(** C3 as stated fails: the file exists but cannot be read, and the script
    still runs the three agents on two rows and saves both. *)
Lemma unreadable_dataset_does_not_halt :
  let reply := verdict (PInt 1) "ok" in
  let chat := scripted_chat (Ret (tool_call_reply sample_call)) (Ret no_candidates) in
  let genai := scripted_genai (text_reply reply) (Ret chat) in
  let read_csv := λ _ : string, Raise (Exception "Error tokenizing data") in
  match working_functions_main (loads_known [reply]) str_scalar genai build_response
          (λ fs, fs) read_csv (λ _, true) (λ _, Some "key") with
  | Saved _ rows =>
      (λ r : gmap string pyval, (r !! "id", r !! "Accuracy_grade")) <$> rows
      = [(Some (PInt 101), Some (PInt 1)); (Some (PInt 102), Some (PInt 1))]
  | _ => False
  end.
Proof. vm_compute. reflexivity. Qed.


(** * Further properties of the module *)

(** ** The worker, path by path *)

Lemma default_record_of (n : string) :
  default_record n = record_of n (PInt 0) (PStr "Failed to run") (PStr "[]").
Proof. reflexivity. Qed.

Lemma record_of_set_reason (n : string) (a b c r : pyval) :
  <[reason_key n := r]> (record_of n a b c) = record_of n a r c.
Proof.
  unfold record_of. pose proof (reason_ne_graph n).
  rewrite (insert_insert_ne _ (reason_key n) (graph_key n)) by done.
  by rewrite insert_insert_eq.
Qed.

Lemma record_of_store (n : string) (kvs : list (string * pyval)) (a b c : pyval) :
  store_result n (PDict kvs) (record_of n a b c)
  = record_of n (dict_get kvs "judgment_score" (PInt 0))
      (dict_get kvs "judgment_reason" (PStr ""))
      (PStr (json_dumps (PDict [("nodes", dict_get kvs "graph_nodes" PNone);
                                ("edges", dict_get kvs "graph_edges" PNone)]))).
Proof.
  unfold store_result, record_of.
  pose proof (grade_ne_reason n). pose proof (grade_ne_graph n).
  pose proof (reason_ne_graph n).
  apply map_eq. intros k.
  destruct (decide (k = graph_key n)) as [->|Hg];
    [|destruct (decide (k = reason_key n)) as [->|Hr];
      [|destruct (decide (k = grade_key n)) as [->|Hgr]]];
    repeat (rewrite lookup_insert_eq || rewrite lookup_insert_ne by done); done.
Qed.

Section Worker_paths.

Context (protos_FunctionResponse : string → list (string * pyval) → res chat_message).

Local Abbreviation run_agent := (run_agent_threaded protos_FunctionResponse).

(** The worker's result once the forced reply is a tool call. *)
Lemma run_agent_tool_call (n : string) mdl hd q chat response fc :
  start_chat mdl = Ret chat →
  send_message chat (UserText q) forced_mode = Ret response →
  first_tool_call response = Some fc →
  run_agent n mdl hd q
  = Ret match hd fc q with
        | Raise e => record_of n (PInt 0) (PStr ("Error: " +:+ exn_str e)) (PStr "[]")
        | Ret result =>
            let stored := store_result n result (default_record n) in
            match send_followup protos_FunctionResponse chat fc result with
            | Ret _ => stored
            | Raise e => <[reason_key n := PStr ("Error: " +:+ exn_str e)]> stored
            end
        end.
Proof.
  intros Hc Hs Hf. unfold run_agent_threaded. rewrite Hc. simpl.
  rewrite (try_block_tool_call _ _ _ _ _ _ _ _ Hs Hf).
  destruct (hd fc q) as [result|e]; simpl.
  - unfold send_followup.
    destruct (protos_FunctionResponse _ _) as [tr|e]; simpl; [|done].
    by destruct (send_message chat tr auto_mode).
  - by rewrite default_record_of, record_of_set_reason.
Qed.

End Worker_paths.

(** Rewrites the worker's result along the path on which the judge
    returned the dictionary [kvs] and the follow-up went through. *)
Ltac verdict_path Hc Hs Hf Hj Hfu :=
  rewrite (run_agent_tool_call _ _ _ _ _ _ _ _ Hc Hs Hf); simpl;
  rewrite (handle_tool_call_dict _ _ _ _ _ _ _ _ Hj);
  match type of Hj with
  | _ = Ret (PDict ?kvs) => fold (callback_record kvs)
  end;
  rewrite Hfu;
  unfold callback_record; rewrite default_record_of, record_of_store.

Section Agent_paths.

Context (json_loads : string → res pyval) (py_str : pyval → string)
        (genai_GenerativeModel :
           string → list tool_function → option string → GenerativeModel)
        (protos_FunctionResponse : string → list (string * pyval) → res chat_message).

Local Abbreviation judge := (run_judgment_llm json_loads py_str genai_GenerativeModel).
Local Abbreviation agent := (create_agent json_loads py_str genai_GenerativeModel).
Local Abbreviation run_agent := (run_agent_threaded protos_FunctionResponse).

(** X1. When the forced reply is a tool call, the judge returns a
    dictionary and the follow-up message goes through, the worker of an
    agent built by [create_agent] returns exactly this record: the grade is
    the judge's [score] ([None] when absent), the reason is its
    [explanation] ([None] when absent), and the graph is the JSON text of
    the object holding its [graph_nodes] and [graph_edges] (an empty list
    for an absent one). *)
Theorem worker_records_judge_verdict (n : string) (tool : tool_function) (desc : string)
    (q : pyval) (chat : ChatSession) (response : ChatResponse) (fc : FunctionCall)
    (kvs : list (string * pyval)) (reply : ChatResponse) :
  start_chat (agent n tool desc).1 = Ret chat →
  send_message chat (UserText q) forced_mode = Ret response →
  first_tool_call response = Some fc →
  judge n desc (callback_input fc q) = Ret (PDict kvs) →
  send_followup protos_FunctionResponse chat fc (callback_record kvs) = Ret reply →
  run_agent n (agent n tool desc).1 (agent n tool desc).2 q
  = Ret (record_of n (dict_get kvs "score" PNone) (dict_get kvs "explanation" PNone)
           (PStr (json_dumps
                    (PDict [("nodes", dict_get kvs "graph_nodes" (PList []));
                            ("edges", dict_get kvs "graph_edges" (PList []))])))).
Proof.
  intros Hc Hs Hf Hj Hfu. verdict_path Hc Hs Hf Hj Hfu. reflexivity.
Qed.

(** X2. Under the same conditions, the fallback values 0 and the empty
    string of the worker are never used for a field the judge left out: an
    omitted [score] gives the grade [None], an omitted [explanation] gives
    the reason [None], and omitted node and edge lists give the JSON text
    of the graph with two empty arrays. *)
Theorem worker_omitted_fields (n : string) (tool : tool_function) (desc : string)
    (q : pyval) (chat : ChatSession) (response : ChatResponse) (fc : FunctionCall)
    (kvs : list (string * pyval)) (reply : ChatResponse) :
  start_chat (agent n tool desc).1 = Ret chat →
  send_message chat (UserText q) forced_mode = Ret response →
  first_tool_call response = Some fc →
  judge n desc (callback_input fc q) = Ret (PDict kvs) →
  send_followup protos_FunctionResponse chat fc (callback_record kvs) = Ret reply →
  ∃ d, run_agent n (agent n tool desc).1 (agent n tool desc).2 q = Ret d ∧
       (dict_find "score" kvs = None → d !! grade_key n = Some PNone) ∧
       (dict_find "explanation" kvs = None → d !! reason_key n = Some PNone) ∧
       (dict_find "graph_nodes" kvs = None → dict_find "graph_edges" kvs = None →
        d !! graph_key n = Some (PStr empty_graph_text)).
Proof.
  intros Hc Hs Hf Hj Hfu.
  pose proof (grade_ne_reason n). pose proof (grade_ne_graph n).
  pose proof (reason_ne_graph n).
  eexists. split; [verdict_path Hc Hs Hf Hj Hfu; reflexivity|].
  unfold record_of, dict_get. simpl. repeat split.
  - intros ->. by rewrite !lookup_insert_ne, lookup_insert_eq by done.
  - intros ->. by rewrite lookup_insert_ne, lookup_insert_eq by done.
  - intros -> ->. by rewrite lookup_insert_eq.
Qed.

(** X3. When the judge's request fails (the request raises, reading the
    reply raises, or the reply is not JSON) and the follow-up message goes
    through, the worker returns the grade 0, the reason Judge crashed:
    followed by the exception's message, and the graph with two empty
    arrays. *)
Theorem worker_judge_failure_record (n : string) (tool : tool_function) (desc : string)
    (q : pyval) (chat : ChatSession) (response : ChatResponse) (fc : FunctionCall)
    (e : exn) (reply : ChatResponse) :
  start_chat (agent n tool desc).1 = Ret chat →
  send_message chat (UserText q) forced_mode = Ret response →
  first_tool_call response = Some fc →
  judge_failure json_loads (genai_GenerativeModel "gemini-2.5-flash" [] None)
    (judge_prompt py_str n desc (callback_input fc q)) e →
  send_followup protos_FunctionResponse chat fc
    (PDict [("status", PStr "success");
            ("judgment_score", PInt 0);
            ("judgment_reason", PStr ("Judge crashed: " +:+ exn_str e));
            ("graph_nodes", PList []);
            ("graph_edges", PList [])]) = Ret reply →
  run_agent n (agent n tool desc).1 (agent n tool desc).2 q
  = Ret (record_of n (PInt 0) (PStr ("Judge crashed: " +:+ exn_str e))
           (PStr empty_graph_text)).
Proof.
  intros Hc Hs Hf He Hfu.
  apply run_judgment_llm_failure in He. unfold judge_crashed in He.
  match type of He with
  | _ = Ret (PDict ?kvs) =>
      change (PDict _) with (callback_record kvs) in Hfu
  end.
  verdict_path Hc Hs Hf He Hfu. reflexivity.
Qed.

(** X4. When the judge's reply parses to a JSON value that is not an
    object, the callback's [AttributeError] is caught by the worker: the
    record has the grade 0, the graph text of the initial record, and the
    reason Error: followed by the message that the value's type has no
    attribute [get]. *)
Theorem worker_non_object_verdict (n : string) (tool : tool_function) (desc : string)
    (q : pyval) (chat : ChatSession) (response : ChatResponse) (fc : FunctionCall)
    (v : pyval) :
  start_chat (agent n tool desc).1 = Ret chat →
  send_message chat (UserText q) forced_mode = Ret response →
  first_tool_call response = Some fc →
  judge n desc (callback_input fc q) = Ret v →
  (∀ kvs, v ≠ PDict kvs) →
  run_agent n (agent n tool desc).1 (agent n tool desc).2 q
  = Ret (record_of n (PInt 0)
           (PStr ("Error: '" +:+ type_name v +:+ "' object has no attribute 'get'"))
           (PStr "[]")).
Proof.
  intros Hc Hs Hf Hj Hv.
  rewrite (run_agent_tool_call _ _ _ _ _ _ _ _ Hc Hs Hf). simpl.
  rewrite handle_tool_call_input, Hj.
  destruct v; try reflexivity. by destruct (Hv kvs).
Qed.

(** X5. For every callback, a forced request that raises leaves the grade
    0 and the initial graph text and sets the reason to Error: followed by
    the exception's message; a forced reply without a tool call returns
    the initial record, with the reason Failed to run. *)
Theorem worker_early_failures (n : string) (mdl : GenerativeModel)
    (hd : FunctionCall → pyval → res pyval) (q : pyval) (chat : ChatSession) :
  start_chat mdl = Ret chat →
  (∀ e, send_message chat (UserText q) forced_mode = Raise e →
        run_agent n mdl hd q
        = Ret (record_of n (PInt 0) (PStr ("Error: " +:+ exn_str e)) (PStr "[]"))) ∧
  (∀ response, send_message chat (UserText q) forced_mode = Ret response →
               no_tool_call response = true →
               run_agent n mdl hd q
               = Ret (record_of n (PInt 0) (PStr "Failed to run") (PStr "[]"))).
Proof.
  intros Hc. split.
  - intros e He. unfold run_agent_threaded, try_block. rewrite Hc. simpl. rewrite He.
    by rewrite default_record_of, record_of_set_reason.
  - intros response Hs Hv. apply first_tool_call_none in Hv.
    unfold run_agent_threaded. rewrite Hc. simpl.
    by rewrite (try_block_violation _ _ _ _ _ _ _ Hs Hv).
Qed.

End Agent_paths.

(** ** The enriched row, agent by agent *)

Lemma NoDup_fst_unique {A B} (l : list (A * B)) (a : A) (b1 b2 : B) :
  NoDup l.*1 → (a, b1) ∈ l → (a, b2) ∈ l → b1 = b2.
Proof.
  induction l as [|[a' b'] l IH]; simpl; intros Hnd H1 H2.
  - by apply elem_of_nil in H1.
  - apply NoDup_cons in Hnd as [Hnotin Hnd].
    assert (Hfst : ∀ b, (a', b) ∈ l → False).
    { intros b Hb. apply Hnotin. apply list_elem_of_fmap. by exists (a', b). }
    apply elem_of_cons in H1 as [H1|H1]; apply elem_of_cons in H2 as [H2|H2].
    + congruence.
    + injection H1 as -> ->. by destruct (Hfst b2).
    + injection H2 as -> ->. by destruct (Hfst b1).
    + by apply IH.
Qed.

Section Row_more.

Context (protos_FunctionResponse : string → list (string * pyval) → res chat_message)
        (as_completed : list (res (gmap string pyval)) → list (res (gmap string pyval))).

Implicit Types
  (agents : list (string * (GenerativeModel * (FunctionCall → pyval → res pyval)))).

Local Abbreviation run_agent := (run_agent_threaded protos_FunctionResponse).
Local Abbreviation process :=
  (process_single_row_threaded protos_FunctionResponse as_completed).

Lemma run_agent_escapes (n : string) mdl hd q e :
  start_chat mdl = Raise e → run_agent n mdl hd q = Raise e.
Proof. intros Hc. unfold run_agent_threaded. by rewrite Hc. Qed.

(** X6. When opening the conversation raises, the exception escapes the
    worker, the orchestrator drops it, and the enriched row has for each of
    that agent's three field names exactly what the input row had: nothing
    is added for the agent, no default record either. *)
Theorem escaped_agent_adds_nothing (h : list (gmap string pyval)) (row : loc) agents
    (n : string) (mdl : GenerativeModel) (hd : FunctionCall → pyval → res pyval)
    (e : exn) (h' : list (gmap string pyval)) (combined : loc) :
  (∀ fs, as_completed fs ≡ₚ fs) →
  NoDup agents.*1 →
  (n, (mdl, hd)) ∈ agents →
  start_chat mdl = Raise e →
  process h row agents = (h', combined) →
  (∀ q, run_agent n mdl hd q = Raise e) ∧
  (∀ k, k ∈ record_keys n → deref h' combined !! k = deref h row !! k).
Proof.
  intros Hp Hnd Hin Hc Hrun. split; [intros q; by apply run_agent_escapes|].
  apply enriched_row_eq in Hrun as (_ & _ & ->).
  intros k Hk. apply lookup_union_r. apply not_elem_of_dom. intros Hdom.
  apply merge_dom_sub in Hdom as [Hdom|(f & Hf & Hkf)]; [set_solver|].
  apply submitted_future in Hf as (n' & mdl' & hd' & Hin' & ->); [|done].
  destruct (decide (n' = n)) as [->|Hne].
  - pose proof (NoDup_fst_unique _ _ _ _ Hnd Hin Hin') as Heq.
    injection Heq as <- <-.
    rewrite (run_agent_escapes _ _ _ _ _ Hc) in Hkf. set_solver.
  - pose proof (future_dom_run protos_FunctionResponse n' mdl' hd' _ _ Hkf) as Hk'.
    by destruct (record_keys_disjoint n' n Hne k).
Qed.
_____
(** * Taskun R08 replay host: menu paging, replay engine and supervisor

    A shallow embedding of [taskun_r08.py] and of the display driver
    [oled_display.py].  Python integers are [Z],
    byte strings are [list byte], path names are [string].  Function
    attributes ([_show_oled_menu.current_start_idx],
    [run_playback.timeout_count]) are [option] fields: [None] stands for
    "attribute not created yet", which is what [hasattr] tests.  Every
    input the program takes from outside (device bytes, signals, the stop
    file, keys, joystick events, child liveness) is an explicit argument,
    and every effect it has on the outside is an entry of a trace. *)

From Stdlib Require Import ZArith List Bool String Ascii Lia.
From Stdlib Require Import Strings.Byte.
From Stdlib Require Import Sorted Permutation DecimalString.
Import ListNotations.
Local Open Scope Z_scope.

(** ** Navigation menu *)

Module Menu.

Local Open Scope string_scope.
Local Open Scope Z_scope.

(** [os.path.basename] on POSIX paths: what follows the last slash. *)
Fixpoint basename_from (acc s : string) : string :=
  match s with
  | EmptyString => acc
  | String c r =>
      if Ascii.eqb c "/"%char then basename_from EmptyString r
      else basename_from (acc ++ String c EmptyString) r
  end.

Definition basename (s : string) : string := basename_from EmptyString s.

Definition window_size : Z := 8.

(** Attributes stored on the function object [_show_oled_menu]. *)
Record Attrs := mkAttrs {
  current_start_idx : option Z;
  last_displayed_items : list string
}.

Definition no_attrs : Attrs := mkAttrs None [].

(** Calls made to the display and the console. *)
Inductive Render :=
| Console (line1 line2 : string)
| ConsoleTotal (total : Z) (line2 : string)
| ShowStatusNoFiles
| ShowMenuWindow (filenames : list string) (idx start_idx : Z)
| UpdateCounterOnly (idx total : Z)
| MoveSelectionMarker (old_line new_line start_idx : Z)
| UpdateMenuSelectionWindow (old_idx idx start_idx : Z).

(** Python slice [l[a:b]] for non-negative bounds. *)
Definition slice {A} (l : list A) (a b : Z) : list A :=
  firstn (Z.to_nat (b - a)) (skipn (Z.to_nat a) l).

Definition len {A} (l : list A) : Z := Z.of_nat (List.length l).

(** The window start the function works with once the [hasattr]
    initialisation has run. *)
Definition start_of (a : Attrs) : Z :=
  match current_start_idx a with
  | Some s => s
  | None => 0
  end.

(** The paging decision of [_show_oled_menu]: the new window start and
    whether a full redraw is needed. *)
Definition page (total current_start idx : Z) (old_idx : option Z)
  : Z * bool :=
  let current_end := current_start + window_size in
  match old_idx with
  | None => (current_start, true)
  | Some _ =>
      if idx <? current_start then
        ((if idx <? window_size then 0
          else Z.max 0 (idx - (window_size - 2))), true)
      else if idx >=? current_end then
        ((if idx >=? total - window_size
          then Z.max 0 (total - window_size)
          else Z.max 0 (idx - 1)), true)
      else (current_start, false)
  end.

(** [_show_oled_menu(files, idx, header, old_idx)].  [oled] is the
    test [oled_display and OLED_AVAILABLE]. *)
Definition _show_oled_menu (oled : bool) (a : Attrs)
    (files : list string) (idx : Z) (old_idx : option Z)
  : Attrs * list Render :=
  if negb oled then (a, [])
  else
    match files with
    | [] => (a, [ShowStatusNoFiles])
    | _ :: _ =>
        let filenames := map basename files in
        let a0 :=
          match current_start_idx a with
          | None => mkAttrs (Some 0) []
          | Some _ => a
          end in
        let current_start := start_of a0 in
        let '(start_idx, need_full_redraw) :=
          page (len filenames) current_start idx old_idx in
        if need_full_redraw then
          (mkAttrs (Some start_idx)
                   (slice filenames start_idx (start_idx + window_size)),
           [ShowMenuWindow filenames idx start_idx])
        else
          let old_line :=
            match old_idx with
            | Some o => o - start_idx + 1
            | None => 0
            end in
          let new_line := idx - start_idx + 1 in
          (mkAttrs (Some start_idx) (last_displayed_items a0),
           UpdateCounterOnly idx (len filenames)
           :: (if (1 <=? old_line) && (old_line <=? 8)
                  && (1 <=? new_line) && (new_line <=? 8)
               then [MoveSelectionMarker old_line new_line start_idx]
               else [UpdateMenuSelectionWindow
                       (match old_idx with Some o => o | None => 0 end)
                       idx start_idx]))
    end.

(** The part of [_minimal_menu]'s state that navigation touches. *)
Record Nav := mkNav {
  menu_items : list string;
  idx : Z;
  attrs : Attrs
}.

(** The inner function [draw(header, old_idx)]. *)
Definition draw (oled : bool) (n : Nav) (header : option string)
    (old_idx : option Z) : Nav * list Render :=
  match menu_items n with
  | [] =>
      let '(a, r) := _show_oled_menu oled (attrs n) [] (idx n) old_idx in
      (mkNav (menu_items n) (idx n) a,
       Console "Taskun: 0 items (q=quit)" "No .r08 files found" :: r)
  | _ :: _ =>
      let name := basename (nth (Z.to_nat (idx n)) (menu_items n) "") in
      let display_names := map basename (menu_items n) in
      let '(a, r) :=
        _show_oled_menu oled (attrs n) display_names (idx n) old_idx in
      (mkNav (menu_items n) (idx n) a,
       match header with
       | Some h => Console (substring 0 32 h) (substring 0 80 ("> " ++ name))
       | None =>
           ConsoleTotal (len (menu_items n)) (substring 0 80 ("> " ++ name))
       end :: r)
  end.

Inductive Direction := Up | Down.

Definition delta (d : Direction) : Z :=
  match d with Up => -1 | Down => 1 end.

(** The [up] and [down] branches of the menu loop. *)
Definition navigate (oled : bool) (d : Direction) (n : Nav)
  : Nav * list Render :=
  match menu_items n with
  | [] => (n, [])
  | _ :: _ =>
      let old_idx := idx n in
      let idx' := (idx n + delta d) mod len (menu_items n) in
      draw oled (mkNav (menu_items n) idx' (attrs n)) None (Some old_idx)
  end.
_____
WORK TASK: Go through the entries and copy every line that has "header".

RESULT OF THIS TASK:
(** [_show_oled_menu(files, idx, header, old_idx)].  [oled] is the
(** The inner function [draw(header, old_idx)]. *)
Definition draw (oled : bool) (n : Nav) (header : option string)
       match header with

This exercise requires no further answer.